Directions for this task:
Reproduce all of the data, making sure that no line differs from the original.

Exercise material:
(** ** Zeroing a range *)
Lemma wp_deallocate_bytes d q a n (Q : unit -> QcowFile -> Prop) (X : io_error -> QcowFile -> Prop) :
  holds d q -> 0 <= a -> 0 <= n -> a + n < 2 ^ 64 ->
  (forall q', holds (mkFlat (put_zeroes a n (fl_bytes d)) (fl_size d) (fl_pos d)) q' -> Q tt q') ->
  (forall q', (forall x, 0 <= x < fl_size d -> ~ (a <= x < a + n) -> content q' x = fl_bytes d x) -> X (OsError ENOSPC) q') ->
  wp (deallocate_bytes a n) Q X q.
Proof.
  intros Hd Ha Hn Hfit HQ HX. pose proof Hd as [HI _ Hs Hp Hr Hb]. pose proof (inv_geo _ _ _ HI) as Hg.
  unfold deallocate_bytes. apply wp_bind, wp_get. unfold limit_range_file, checked_add. rewrite (decide_True (P := _ < 2 ^ 64)), Hs by done.
  set (count := if decide _ then 0 else _). pose proof (geo_size q Hg).
  assert (count = 0 /\ fl_size d < a \/ a <= fl_size d /\ count = Z.min n (fl_size d - a)) as Hcount.
  { unfold count. case_decide as Hc; [left; destruct Hc as [|]; [done|lia]|right; split; [|done]]. apply Z.nlt_ge. intros ?. apply Hc. right. lia. }
  assert (a + count <= virtual_size q \/ count = 0) as Hin by lia. clearbody count.
  assert (wp (deallocate_loop (range_fuel q count) a count 0)
    (fun _ q' => Inv [] [] q' /\ zeroed_part a 0 count q q')
    (fun e q' => e = OsError ENOSPC /\ exists n, 0 <= n <= count /\ zeroed_part a 0 n q q') q) as Hloop.
  { destruct (decide (count = 0)) as [->|Hnz].
    - cbn. apply wp_ret. split; [done|]. by apply zeroed_none.
    - apply wp_deallocate_loop; [done|lia|lia|lia|rewrite Z.add_0_r; apply chunks_fuel; [done|lia|lia]|done|].
      intros m q' Hm Hz. split; [done|]. by exists m. }
  eapply wp_mono; [exact Hloop|..].
  - intros [] q' [HI' Hz]. apply HQ, (holds_disk d _ q); cbn; [done|done|apply Hz|apply Hz|by rewrite (di_offset _ _ _ Hz)|done|done|].
    intros x Hx. rewrite (di_content _ _ _ Hz) by lia. rewrite Z.add_0_r, Z.sub_0_r. unfold put_zeroes. rewrite (Hb x Hx). repeat case_decide; lia.
  - intros e q' (-> & m & Hm & Hz). apply HX. intros x Hx Hout. rewrite (di_content _ _ _ Hz) by lia.
    rewrite Z.add_0_r, Z.sub_0_r. unfold put_zeroes. rewrite decide_False by lia. by apply Hb.
Qed.

Lemma wp_qcow_punch_hole d q a n (Q : unit -> QcowFile -> Prop) (X : io_error -> QcowFile -> Prop) :
  holds d q -> disk_request_ok (PunchHole a n) ->
  (forall q', holds (mkFlat (put_zeroes a n (fl_bytes d)) (fl_size d) (fl_pos d)) q' -> Q tt q') ->
  (forall q', spared (PunchHole a n) d q' -> X (OsError ENOSPC) q') -> wp (qcow_punch_hole a n) Q X q.
Proof.
  intros Hd (Ha & Hn & Hfit) HQ HX. unfold in_width in *. unfold qcow_punch_hole. cbn [punch_loop]. case_decide as Hz.
  - rewrite Z.min_l by (unfold USIZE_MAX, U64_MAX; lia). apply wp_bind, (wp_deallocate_bytes d); [done|lia|lia|lia| |done].
    intros q' Hq'. rewrite Z.sub_diag, decide_False by lia. by apply wp_ret, HQ.
  - apply wp_ret, HQ. apply (holds_disk d _ q); cbn; try apply Hd; try done. intros x Hx. unfold put_zeroes.
    rewrite decide_False by lia. by apply Hd.
Qed.

Lemma serve_punch_hole d q a n : holds d q -> disk_request_ok (PunchHole a n) -> served (PunchHole a n) d (serve_request (PunchHole a n)) q.
Proof.
  intros Hd Hok. apply wp_bind, wp_map_err, (wp_qcow_punch_hole d); [done|done| |done]. intros q' Hq'. by apply wp_ret.
Qed.
Lemma serve_write_zeroes d q a n : holds d q -> disk_request_ok (WriteZeroesAt a n) -> served (WriteZeroesAt a n) d (serve_request (WriteZeroesAt a n)) q.
Proof.
  intros Hd Hok. apply wp_bind, wp_map_err. unfold qcow_write_zeroes_at.
  apply wp_bind, (wp_qcow_punch_hole d); [done|done| |done]. intros q' Hq'. by apply wp_ret, wp_ret.
Qed.

(** ** Seeking, flushing and opening again *)
Lemma offset_from_spec base off : 0 <= base <= 2 ^ 44 -> - 2 ^ 63 <= off < 2 ^ 63 ->
  offset_from base off = if decide (0 <= base + off) then Some (base + off) else None.
Proof.
  intros Hb Ho. unfold offset_from, checked_sub, checked_add. repeat case_decide; try lia; try done; f_equal; lia.
Qed.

Response area:
(** ** Zeroing a range *)
Lemma wp_deallocate_bytes d q a n (Q : unit -> QcowFile -> Prop) (X : io_error -> QcowFile -> Prop) :
  holds d q -> 0 <= a -> 0 <= n -> a + n < 2 ^ 64 ->
  (forall q', holds (mkFlat (put_zeroes a n (fl_bytes d)) (fl_size d) (fl_pos d)) q' -> Q tt q') ->
  (forall q', (forall x, 0 <= x < fl_size d -> ~ (a <= x < a + n) -> content q' x = fl_bytes d x) -> X (OsError ENOSPC) q') ->
  wp (deallocate_bytes a n) Q X q.
Proof.
  intros Hd Ha Hn Hfit HQ HX. pose proof Hd as [HI _ Hs Hp Hr Hb]. pose proof (inv_geo _ _ _ HI) as Hg.
  unfold deallocate_bytes. apply wp_bind, wp_get. unfold limit_range_file, checked_add. rewrite (decide_True (P := _ < 2 ^ 64)), Hs by done.
  set (count := if decide _ then 0 else _). pose proof (geo_size q Hg).
  assert (count = 0 /\ fl_size d < a \/ a <= fl_size d /\ count = Z.min n (fl_size d - a)) as Hcount.
  { unfold count. case_decide as Hc; [left; destruct Hc as [|]; [done|lia]|right; split; [|done]]. apply Z.nlt_ge. intros ?. apply Hc. right. lia. }
  assert (a + count <= virtual_size q \/ count = 0) as Hin by lia. clearbody count.
  assert (wp (deallocate_loop (range_fuel q count) a count 0)
    (fun _ q' => Inv [] [] q' /\ zeroed_part a 0 count q q')
    (fun e q' => e = OsError ENOSPC /\ exists n, 0 <= n <= count /\ zeroed_part a 0 n q q') q) as Hloop.
  { destruct (decide (count = 0)) as [->|Hnz].
    - cbn. apply wp_ret. split; [done|]. by apply zeroed_none.
    - apply wp_deallocate_loop; [done|lia|lia|lia|rewrite Z.add_0_r; apply chunks_fuel; [done|lia|lia]|done|].
      intros m q' Hm Hz. split; [done|]. by exists m. }
  eapply wp_mono; [exact Hloop|..].
  - intros [] q' [HI' Hz]. apply HQ, (holds_disk d _ q); cbn; [done|done|apply Hz|apply Hz|by rewrite (di_offset _ _ _ Hz)|done|done|].
    intros x Hx. rewrite (di_content _ _ _ Hz) by lia. rewrite Z.add_0_r, Z.sub_0_r. unfold put_zeroes. rewrite (Hb x Hx). repeat case_decide; lia.
  - intros e q' (-> & m & Hm & Hz). apply HX. intros x Hx Hout. rewrite (di_content _ _ _ Hz) by lia.
    rewrite Z.add_0_r, Z.sub_0_r. unfold put_zeroes. rewrite decide_False by lia. by apply Hb.
Qed.

Lemma wp_qcow_punch_hole d q a n (Q : unit -> QcowFile -> Prop) (X : io_error -> QcowFile -> Prop) :
  holds d q -> disk_request_ok (PunchHole a n) ->
  (forall q', holds (mkFlat (put_zeroes a n (fl_bytes d)) (fl_size d) (fl_pos d)) q' -> Q tt q') ->
  (forall q', spared (PunchHole a n) d q' -> X (OsError ENOSPC) q') -> wp (qcow_punch_hole a n) Q X q.
Proof.
  intros Hd (Ha & Hn & Hfit) HQ HX. unfold in_width in *. unfold qcow_punch_hole. cbn [punch_loop]. case_decide as Hz.
  - rewrite Z.min_l by (unfold USIZE_MAX, U64_MAX; lia). apply wp_bind, (wp_deallocate_bytes d); [done|lia|lia|lia| |done].
    intros q' Hq'. rewrite Z.sub_diag, decide_False by lia. by apply wp_ret, HQ.
  - apply wp_ret, HQ. apply (holds_disk d _ q); cbn; try apply Hd; try done. intros x Hx. unfold put_zeroes.
    rewrite decide_False by lia. by apply Hd.
Qed.

Lemma serve_punch_hole d q a n : holds d q -> disk_request_ok (PunchHole a n) -> served (PunchHole a n) d (serve_request (PunchHole a n)) q.
Proof.
  intros Hd Hok. apply wp_bind, wp_map_err, (wp_qcow_punch_hole d); [done|done| |done]. intros q' Hq'. by apply wp_ret.
Qed.
Lemma serve_write_zeroes d q a n : holds d q -> disk_request_ok (WriteZeroesAt a n) -> served (WriteZeroesAt a n) d (serve_request (WriteZeroesAt a n)) q.
Proof.
  intros Hd Hok. apply wp_bind, wp_map_err. unfold qcow_write_zeroes_at.
  apply wp_bind, (wp_qcow_punch_hole d); [done|done| |done]. intros q' Hq'. by apply wp_ret, wp_ret.
Qed.

(** ** Seeking, flushing and opening again *)
Lemma offset_from_spec base off : 0 <= base <= 2 ^ 44 -> - 2 ^ 63 <= off < 2 ^ 63 ->
  offset_from base off = if decide (0 <= base + off) then Some (base + off) else None.
Proof.
  intros Hb Ho. unfold offset_from, checked_sub, checked_add. repeat case_decide; try lia; try done; f_equal; lia.
Qed.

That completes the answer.